(** * The rule-based dialogue engine of the support backend

    A shallow embedding of the engine that [routes/chat.ts] imports as
    [services/aiService]: the step machine
    ([getNextStep]), the text classifiers ([detectCategory],
    [isAffirmative], [isNegative], [extractNameFromInput], the e-mail
    check) and the turn processor ([processAIMessage]).

    Strings.  A JavaScript string is modelled as a Rocq [string] whose
    characters are the code units U+0000 .. U+00FF, one character per code
    unit, so [String.length] is the [length] property.  Prompt literals of
    the source that hold characters outside that range are written as they
    stand in the source file; the engine only concatenates them. *)

From Stdlib Require Import Bool Arith Lia List String Ascii.
From stdpp Require Import base gmap.
Import ListNotations.

Local Open Scope string_scope.
Local Open Scope bool_scope.
Local Open Scope nat_scope.

(** ** JavaScript string primitives *)

Module Js.

Definition code (c : ascii) : nat := nat_of_ascii c.

Definition between (lo hi : nat) (c : ascii) : bool :=
  (lo <=? code c) && (code c <=? hi).

(** White space of [String.prototype.trim] and of the class [\s], within
    U+0000 .. U+00FF: TAB, LF, VT, FF, CR, SPACE and NO-BREAK SPACE. *)
Definition is_space (c : ascii) : bool :=
  between 9 13 c || (code c =? 32) || (code c =? 160).

(** The class [\w]. *)
Definition is_word (c : ascii) : bool :=
  between 48 57 c || between 65 90 c || (code c =? 95) || between 97 122 c.

(** [toLowerCase] on one code unit: A-Z, and the Latin-1 capitals
    U+00C0 .. U+00DE except the multiplication sign U+00D7. *)
Definition lower (c : ascii) : ascii :=
  if between 65 90 c || (between 192 222 c && negb (code c =? 215))
  then ascii_of_nat (code c + 32) else c.

(** Case folding of a regular expression with the [i] flag, as far as it
    can relate a character to an ASCII pattern character. *)
Definition fold_case (c : ascii) : ascii :=
  if between 97 122 c then ascii_of_nat (code c - 32) else c.

Fixpoint toLowerCase (s : string) : string :=
  match s with
  | EmptyString => EmptyString
  | String c t => String (lower c) (toLowerCase t)
  end.

Fixpoint trimStart (s : string) : string :=
  match s with
  | String c t => if is_space c then trimStart t else s
  | EmptyString => EmptyString
  end.

(** [trimEnd]: a white-space character is kept only if something is kept
    after it. *)
Fixpoint trimEnd (s : string) : string :=
  match s with
  | EmptyString => EmptyString
  | String c t =>
      match trimEnd t with
      | EmptyString => if is_space c then EmptyString else String c EmptyString
      | t' => String c t'
      end
  end.

Definition trim (s : string) : string := trimEnd (trimStart s).

Fixpoint startsWith (pat s : string) : bool :=
  match pat, s with
  | EmptyString, _ => true
  | String p pat', String c s' => Ascii.eqb p c && startsWith pat' s'
  | String _ _, EmptyString => false
  end.

(** [s.includes(pat)]. *)
Fixpoint includes (s pat : string) : bool :=
  startsWith pat s ||
  match s with
  | EmptyString => false
  | String _ t => includes t pat
  end.

(** [s.substring(0, n)]. *)
Fixpoint take (n : nat) (s : string) : string :=
  match n, s with
  | S n', String c t => String c (take n' t)
  | _, _ => EmptyString
  end.

(** [s.split(sep)] for a separator of one character. *)
Fixpoint split (sep : ascii) (s : string) : list string :=
  match s with
  | EmptyString => [EmptyString]
  | String c t =>
      if Ascii.eqb c sep then EmptyString :: split sep t
      else match split sep t with
           | w :: ws => String c w :: ws
           | [] => [String c EmptyString]
           end
  end.

(** [arr.join(sep)]. *)
Fixpoint join (sep : string) (l : list string) : string :=
  match l with
  | [] => EmptyString
  | [x] => x
  | x :: t => x ++ sep ++ join sep t
  end.

(** [s.replace(/[C]/g, '')] for a character class [C] given as [p]. *)
Fixpoint remove_class (p : ascii -> bool) (s : string) : string :=
  match s with
  | EmptyString => EmptyString
  | String c t => if p c then remove_class p t else String c (remove_class p t)
  end.

(** [s.replace(/[C]+/g, by)]: every maximal run of class characters is
    replaced by [by]. *)
Fixpoint replace_runs (p : ascii -> bool) (by_ : string) (s : string) : string :=
  match s with
  | EmptyString => EmptyString
  | String c t =>
      if p c then
        match t with
        | String c' _ => if p c' then replace_runs p by_ t
                         else by_ ++ replace_runs p by_ t
        | EmptyString => by_
        end
      else String c (replace_runs p by_ t)
  end.

(** Truthiness of an optional string: [undefined] and [''] are falsy. *)
Definition truthy (o : option string) : bool :=
  match o with
  | Some s => negb (String.eqb s "")
  | None => false
  end.

(** [`${o}`] for an optional string. *)
Definition show (o : option string) : string :=
  match o with
  | Some s => s
  | None => "undefined"
  end.

(** [o || d]. *)
Definition or_else (o : option string) (d : string) : string :=
  if truthy o then show o else d.

End Js.

(** ** Regular expressions

    A backtracking matcher in the style of the ECMAScript semantics:
    alternatives are tried left to right, a greedy quantifier tries the
    longest repetition first and a lazy one the shortest, and the first
    success in that order is the match.  Quantifiers of the source are all
    applied to a single character or class, so [Repeat] takes a class. *)

Module Regex.

Inductive regex : Type :=
| Empty
| Class (p : ascii -> bool)
| Seq (r1 r2 : regex)
| Or (r1 r2 : regex)
| Repeat (p : ascii -> bool) (lo : nat) (hi : option nat) (greedy : bool)
| Group (r : regex)
| Bol
| Eol
| WordBoundary.

(** A capture: start and end offsets in the subject. *)
Definition capture : Type := option (nat * nat).

Definition dec (hi : option nat) : option nat := option_map Nat.pred hi.

Definition room (hi : option nat) : bool :=
  match hi with
  | Some 0 => false
  | _ => true
  end.

Fixpoint repeat_class {A : Type} (p : ascii -> bool) (greedy : bool)
    (lo : nat) (hi : option nat)
    (prev : option ascii) (rest : list ascii) (pos : nat)
    (k : option ascii -> list ascii -> nat -> option A) {struct rest} : option A :=
  match lo with
  | S lo' =>
      match rest with
      | c :: t =>
          if p c && room hi
          then repeat_class p greedy lo' (dec hi) (Some c) t (S pos) k
          else None
      | [] => None
      end
  | 0 =>
      match rest with
      | c :: t =>
          if p c && room hi then
            if greedy then
              match repeat_class p greedy 0 (dec hi) (Some c) t (S pos) k with
              | Some x => Some x
              | None => k prev rest pos
              end
            else
              match k prev rest pos with
              | Some x => Some x
              | None => repeat_class p greedy 0 (dec hi) (Some c) t (S pos) k
              end
          else k prev rest pos
      | [] => k prev rest pos
      end
  end.

Definition word_at (o : option ascii) : bool :=
  match o with
  | Some c => Js.is_word c
  | None => false
  end.

Fixpoint run {A : Type} (r : regex)
    (prev : option ascii) (rest : list ascii) (pos : nat) (cap : capture)
    (k : option ascii -> list ascii -> nat -> capture -> option A) : option A :=
  match r with
  | Empty => k prev rest pos cap
  | Class p =>
      match rest with
      | c :: t => if p c then k (Some c) t (S pos) cap else None
      | [] => None
      end
  | Seq r1 r2 =>
      run r1 prev rest pos cap (fun pv rs ps cp => run r2 pv rs ps cp k)
  | Or r1 r2 =>
      match run r1 prev rest pos cap k with
      | Some x => Some x
      | None => run r2 prev rest pos cap k
      end
  | Repeat p lo hi greedy =>
      repeat_class p greedy lo hi prev rest pos (fun pv rs ps => k pv rs ps cap)
  | Group r1 =>
      run r1 prev rest pos cap (fun pv rs ps _ => k pv rs ps (Some (pos, ps)))
  | Bol => if pos =? 0 then k prev rest pos cap else None
  | Eol => match rest with [] => k prev rest pos cap | _ => None end
  | WordBoundary =>
      if xorb (word_at prev) (word_at (hd_error rest))
      then k prev rest pos cap else None
  end.

(** A match: where it starts, where it ends, and what the group caught. *)
Record found : Type := Found { m_start : nat; m_end : nat; m_group : capture }.

(** The leftmost match, start offsets tried in increasing order. *)
Fixpoint search (r : regex) (prev : option ascii) (rest : list ascii) (pos : nat)
    : option found :=
  match run r prev rest pos None (fun _ _ e cp => Some (Found pos e cp)) with
  | Some m => Some m
  | None =>
      match rest with
      | c :: t => search r (Some c) t (S pos)
      | [] => None
      end
  end.

Definition exec (r : regex) (s : string) : option found :=
  search r None (list_ascii_of_string s) 0.

(** [r.test(s)]. *)
Definition test (r : regex) (s : string) : bool :=
  match exec r s with Some _ => true | None => false end.

Fixpoint skip (n : nat) (s : string) : string :=
  match n, s with
  | S n', String _ t => skip n' t
  | _, _ => s
  end.

(** [s.match(r)[1]] when [r] matches and its group took part. *)
Definition match_group (r : regex) (s : string) : option string :=
  match exec r s with
  | Some (Found _ _ (Some (b, e))) => Some (Js.take (e - b) (skip b s))
  | _ => None
  end.

(** Pattern builders. *)
Definition chr (c : ascii) : regex := Class (Ascii.eqb c).

Definition chr_i (c : ascii) : regex :=
  Class (fun x => Ascii.eqb (Js.fold_case x) (Js.fold_case c)).

Fixpoint lit (s : string) : regex :=
  match s with
  | EmptyString => Empty
  | String c EmptyString => chr c
  | String c t => Seq (chr c) (lit t)
  end.

Fixpoint lit_i (s : string) : regex :=
  match s with
  | EmptyString => Empty
  | String c EmptyString => chr_i c
  | String c t => Seq (chr_i c) (lit_i t)
  end.

Fixpoint any_of (rs : list regex) : regex :=
  match rs with
  | [] => Class (fun _ => false)
  | [r] => r
  | r :: t => Or r (any_of t)
  end.

Fixpoint seq_of (rs : list regex) : regex :=
  match rs with
  | [] => Empty
  | [r] => r
  | r :: t => Seq r (seq_of t)
  end.

Definition plus (p : ascii -> bool) : regex := Repeat p 1 None true.
Definition star (p : ascii -> bool) : regex := Repeat p 0 None true.
Definition opt (c : ascii) : regex := Repeat (Ascii.eqb c) 0 (Some 1) true.

End Regex.

(** ** Enumerations ([src/types]) *)

Inductive ConversationStep : Type :=
| GREETING
| COLLECT_NAME
| COLLECT_ISSUE
| CLARIFY_DETAILS
| SUGGEST_CATEGORY
| CONFIRM_CATEGORY
| FINAL_CONFIRMATION
| TICKET_CREATED
| ERROR.

Inductive TicketCategory : Type :=
| TECHNICAL
| BILLING
| ACCOUNT
| FEATURE_REQUEST
| BUG_REPORT
| GENERAL
| OTHER.

(** The string each member of [TicketCategory] stands for. *)
Definition category_name (c : TicketCategory) : string :=
  match c with
  | TECHNICAL => "technical"
  | BILLING => "billing"
  | ACCOUNT => "account"
  | FEATURE_REQUEST => "feature_request"
  | BUG_REPORT => "bug_report"
  | GENERAL => "general"
  | OTHER => "other"
  end.

(** ** Category detection *)

(** [CATEGORY_PATTERNS], in the order [Object.entries] lists its keys. *)
Definition CATEGORY_PATTERNS : list (TicketCategory * list string) :=
  [ (TECHNICAL,
     ["bug"; "error"; "crash"; "broken"; "not working"; "issue"; "problem";
      "glitch"; "freeze"; "slow"; "performance"; "loading"; "timeout";
      "connection"; "server"; "database"; "api"; "sync"; "refresh"]);
    (BILLING,
     ["payment"; "charge"; "billing"; "invoice"; "refund"; "subscription";
      "price"; "cost"; "credit card"; "transaction"; "money"; "plan";
      "upgrade"; "downgrade"; "cancel"; "receipt"]);
    (ACCOUNT,
     ["login"; "password"; "access"; "account"; "profile"; "settings";
      "email"; "username"; "forgot"; "reset"; "security"; "verification";
      "signin"; "logout"; "permissions"]);
    (FEATURE_REQUEST,
     ["feature"; "request"; "suggestion"; "improvement"; "enhancement";
      "add"; "new"; "would like"; "could you"; "wish"; "hope";
      "functionality"; "option"; "ability"]);
    (BUG_REPORT,
     ["bug"; "error message"; "unexpected"; "wrong"; "incorrect";
      "mistake"; "fault"; "defect"; "glitch"; "malfunction"]) ].
(** C3 as stated fails: when a second order arrives while the child of
    the first is running, no continuation in which that child has not
    closed receives it. *)
Lemma second_signal_waits_for_first_child :
  ~ (forall (s : State) (c : nat) (order : Order) (rest : list Order),
       reachable s -> in_flight s c = true ->
       signalChan s = order :: rest ->
       exists (es : list Event) (s' : State),
         forallb no_close es = true /\ exec es s = Some s' /\
         (dispatched s < dispatched s')%nat).
Proof.
  intros Hclaim.
  assert (Hex : exists s : State,
             exec second_order_arrives (init tavern) = Some s /\
             in_flight s 0 = true /\ signalChan s = [mead]).
  { eexists. split; [vm_compute; reflexivity |]. split; reflexivity. }
  destruct Hex as (s & Hexec & Hc & Hchan).
  assert (Hreach : reachable s)
    by (exists tavern, second_order_arrives; exact Hexec).
  destruct (Hclaim s 0%nat mead [] Hreach Hc Hchan)
    as (es & s' & Hnc & Hexec' & Hmore).
  destruct (nothing_received_before_close es s s' 0
              (Inv_reachable s Hreach) Hc Hnc Hexec') as (_ & Hch & _).
  unfold dispatched in Hmore. rewrite Hch in Hmore. lia.
Qed.
Definition addDisplayConfigs (vtsDisplay : VtsDisplay)
  (configs : list DisplayConfiguration) : VtsDisplay :=
  fold_left
    (fun d config =>
       addDisplayConfig (configId config)
         (mkDisplayConfig (dc_vsyncPeriod config) (dc_configGroup config)
                          (dc_vrrConfig config)) d)
    configs vtsDisplay.

Definition addDisplayConfigLegacy (vtsDisplay : VtsDisplay) (config : Z)
  : M (ScopedAStatus * VtsDisplay) :=
  vsyncPeriod_ <- getDisplayAttribute (getDisplayId vtsDisplay) config VSYNC_PERIOD ;;
  configGroup_ <- getDisplayAttribute (getDisplayId vtsDisplay) config CONFIG_GROUP ;;
  if isOk (fst vsyncPeriod_) && isOk (fst configGroup_)
  then ret (StatusOk,
            addDisplayConfig config
              (mkDisplayConfig (snd vsyncPeriod_) (snd configGroup_) None)
              vtsDisplay)
  else ret (fromServiceSpecificError EX_BAD_CONFIG, vtsDisplay).

Definition updateDisplayProperties (vtsDisplay : VtsDisplay) (config : Z)
  : M (ScopedAStatus * VtsDisplay) :=
  supported <- getDisplayConfigurationSupported ;;
  if supported
  then
    r <- getDisplayConfigurations (getDisplayId vtsDisplay) ;;
    if isOk (fst r)
    then
      match List.find (fun displayConfig => configId displayConfig =? config)
                      (snd r) with
      | Some displayConfig =>
          ret (StatusOk,
               setDimensions (dc_width displayConfig) (dc_height displayConfig)
                             vtsDisplay)
      | None => ret (fromServiceSpecificError EX_BAD_CONFIG, vtsDisplay)
      end
    else ret (fromServiceSpecificError EX_BAD_CONFIG, vtsDisplay)
  else
    width <- getDisplayAttribute (getDisplayId vtsDisplay) config WIDTH ;;
    height <- getDisplayAttribute (getDisplayId vtsDisplay) config HEIGHT ;;
    if isOk (fst width) && isOk (fst height)
    then ret (StatusOk, setDimensions (snd width) (snd height) vtsDisplay)
    else ret (fromServiceSpecificError EX_BAD_CONFIG, vtsDisplay).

——

-- WHAT IS REQUIRED --
Reproduce exactly the lines from the beginning of the entries above up to and including the line that contains "([getNextStep]), the text".

-- OUTPUT BELOW --
(** * The rule-based dialogue engine of the support backend

    A shallow embedding of the engine that [routes/chat.ts] imports as
    [services/aiService]: the step machine
    ([getNextStep]), the text classifiers ([detectCategory],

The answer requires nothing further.